Les moutons ont été domestiqués il y a plus de 10 000 ans. Les études d’éthologie montrent que ce sont des animaux extrêmement intelligents, avec des vies sociales, mentales et émotionnelles riches et complexes. Entre autres faits fascinants, des brebis peuvent tomber amoureuses de béliers, avoir de meilleures amies ou encore être dévastées quand un de leurs proches meurt ou est envoyé à l’abattoir.
L'univers sensoriel des moutons
En tant qu’animaux de proie, les moutons ont des sens très développés et performants qui, dans la nature, leur permettent de maximiser leurs chances de survie.

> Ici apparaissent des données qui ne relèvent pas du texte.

(** X28: after a logout the extension starts without a request: no
    session is found, no login is tried, and the welcome message is
    shown; with credentials kept and no session, it logs in with them
    and asks nothing, whatever the input boxes would give. *)
Theorem start_login (ask : prompted) :
  (forall (c : client) (before : list request),
     let c' := (clearSession c).2 in
     create (globalState c') = Returned c'
     ∧ start ask (World c' before) = Some (World c' before, true))
  ∧ (forall (w : world) (e p : string) (ask' : prompted),
       session (api w) = None ->
       globalState (api w) !! "openjudge.session" = None ->
       globalState (api w) !! "openjudge.credentials" = Some (StoredCredentials e p) ->
       start ask w = start ask' w
       ∧ exists w' : world,
           start ask w = Some (w', negb (isLoggedIn (api w'))) ∧ within 3 w w').
Proof.
  split.
  - intros c before. cbv zeta.
    destruct (clearSession_cleared c) as (Hs & Hj & Hss & Hc).
    destruct (clearSession c).2 as [ses j gs] eqn:Hc'. cbn in Hs, Hj, Hss, Hc. subst ses j.
    unfold create, Activation.start, initialize. cbn [api sent].
    rewrite !loadSessionSync_none by done. cbn [session isLoggedIn negb globalState].
    by rewrite Hc.
  - intros w e p ask' Hs Hss Hc. unfold Activation.start, initialize.
    assert (Hout : isLoggedIn (api w) = false) by (unfold isLoggedIn; by rewrite Hs).
    rewrite loadSessionSync_none by done. rewrite Hs, Hout. cbn [negb].
    rewrite Hc. unfold Requests.loginWithPassword. cbn [api].
    rewrite !(credentials_for_kept None None _ (api w) e p Hc) by done.
    split; [done|].
    destruct w as [c sn]. cbn [api sent] in *.
    assert (Hw' : within 2 (World c sn)
                    (Requests.attempt gunzip hostname network JSON_parse e p (World c sn)).2).
    { destruct (attempt_spec gunzip hostname network JSON_parse e p (World c sn))
        as (w3 & _ & _ & Hw3 & [[_ <-]|(sid & hint & _ & _ & ->)]); [done|].
      destruct Hw3 as (made & ? & ?). by exists made. }
    destruct (Requests.attempt _ _ _ _ e p (World c sn)) as [r w1]. cbn [snd] in Hw'.
    destruct (login_result r).
    + eexists. split; [reflexivity|].
      pose proof (switchLanguage_within gunzip hostname network interfaceLanguage None w1)
        as Hsw.
      by apply (within_trans 2 1 (World c sn) w1).
    + eexists. split; [reflexivity|]. by apply (within_le 2); [lia|].
Qed.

Les moutons ont une très bonne vue périphérique qui leur permet de voir derrière eux sans même tourner la tête ! En revanche, ils perçoivent assez mal la profondeur de champ et voient moins bien ce qui se trouve près de leurs yeux. Ils perçoivent également les couleurs, mais cette capacité est toutefois moins développée que chez les humains.
Les moutons ont une excellente ouïe et peuvent orienter leurs oreilles en direction des sons qu’ils entendent. Les bruits aigus et forts ont tendance à leur faire peur.
L’odorat des moutons est également très développé. Ils sont notamment très sensibles aux différences d’odeur entre prédateurs. Les béliers utilisent leur odorat en période de reproduction, et les brebis l’utilisent pour localiser leurs petits.
Le goût semble moins développé que les autres sens chez les moutons. Ceux-ci sont néanmoins capables de différencier divers aliments et ont certaines préférences en termes de nourriture. Les moutons seraient même capables de distinguer différentes familles de plantes, de les classer et de les utiliser à des fins thérapeutiques !
Le corps des moutons étant largement couvert d’une épaisse toison, seuls le nez, le museau et probablement les oreilles se prêtent à des comportements impliquant le sens du toucher. Ce dernier est important pour les interactions entre les individus : les agneaux recherchent par exemple le contact avec leur mère.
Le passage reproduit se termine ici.